WHAT THE TASK ASKS: Please repeat the lines below exactly. Begin with the line containing "of iterations. *)" and go on through the line containing "terminating NUL, so".

ENTRIES PROVIDED:
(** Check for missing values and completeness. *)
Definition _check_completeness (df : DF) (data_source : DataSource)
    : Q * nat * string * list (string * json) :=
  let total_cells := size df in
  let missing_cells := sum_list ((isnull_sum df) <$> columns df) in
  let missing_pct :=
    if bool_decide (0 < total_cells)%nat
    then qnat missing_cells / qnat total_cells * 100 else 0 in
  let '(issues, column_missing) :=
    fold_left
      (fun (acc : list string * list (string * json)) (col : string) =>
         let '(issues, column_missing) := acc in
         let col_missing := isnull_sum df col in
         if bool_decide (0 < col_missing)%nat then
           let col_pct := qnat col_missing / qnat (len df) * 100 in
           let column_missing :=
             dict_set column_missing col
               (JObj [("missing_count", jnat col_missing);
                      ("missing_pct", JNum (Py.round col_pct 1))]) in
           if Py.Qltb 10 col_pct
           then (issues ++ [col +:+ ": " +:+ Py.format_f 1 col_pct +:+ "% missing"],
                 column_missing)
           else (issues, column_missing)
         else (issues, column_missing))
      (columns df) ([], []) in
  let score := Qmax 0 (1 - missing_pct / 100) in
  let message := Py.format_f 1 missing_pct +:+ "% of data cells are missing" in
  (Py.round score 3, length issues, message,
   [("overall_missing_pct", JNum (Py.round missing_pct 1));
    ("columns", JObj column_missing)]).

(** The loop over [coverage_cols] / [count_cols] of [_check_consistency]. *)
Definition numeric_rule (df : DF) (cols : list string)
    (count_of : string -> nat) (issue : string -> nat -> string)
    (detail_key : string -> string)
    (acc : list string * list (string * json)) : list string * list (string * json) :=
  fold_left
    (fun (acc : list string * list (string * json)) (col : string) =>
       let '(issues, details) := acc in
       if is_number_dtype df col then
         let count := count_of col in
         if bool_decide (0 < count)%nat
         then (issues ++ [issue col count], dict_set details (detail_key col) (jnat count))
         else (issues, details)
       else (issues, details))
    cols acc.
---
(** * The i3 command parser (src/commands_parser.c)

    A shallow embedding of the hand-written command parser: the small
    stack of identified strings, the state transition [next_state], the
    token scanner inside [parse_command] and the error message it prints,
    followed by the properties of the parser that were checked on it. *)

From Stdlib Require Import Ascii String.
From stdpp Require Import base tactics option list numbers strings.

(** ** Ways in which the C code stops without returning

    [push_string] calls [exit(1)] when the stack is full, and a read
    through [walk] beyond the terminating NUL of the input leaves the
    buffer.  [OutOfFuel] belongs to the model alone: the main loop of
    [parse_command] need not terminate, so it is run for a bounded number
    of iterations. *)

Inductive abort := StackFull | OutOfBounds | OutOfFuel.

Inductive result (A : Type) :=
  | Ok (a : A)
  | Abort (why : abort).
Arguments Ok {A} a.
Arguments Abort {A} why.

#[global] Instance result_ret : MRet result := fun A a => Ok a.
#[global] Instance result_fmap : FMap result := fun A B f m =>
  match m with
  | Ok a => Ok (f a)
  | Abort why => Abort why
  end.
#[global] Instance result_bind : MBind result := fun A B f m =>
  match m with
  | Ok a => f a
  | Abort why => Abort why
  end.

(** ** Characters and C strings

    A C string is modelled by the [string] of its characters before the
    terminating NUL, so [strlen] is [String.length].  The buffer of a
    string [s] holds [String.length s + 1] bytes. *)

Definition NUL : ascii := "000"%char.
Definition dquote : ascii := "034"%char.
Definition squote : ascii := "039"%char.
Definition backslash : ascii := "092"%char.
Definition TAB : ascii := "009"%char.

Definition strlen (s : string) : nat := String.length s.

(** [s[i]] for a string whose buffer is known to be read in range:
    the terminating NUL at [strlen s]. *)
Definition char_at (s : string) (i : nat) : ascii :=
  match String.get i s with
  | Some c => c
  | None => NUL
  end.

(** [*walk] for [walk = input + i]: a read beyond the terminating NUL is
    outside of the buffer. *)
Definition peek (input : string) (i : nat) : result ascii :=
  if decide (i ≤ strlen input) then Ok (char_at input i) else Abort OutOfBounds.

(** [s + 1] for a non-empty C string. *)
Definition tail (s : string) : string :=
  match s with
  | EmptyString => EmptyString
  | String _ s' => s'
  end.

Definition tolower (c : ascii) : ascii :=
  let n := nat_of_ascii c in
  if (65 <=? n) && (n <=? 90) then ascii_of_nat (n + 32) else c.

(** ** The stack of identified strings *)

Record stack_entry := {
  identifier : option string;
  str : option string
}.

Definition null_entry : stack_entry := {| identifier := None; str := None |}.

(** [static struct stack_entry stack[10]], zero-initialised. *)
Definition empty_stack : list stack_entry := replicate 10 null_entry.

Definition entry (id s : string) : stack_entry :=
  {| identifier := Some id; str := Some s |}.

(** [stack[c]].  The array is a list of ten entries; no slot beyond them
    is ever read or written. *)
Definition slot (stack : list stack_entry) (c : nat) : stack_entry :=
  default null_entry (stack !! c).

RESULT:
    of iterations. *)

Inductive abort := StackFull | OutOfBounds | OutOfFuel.

Inductive result (A : Type) :=
  | Ok (a : A)
  | Abort (why : abort).
Arguments Ok {A} a.
Arguments Abort {A} why.

#[global] Instance result_ret : MRet result := fun A a => Ok a.
#[global] Instance result_fmap : FMap result := fun A B f m =>
  match m with
  | Ok a => Ok (f a)
  | Abort why => Abort why
  end.
#[global] Instance result_bind : MBind result := fun A B f m =>
  match m with
  | Ok a => f a
  | Abort why => Abort why
  end.

(** ** Characters and C strings

    A C string is modelled by the [string] of its characters before the
    terminating NUL, so [strlen] is [String.length].  The buffer of a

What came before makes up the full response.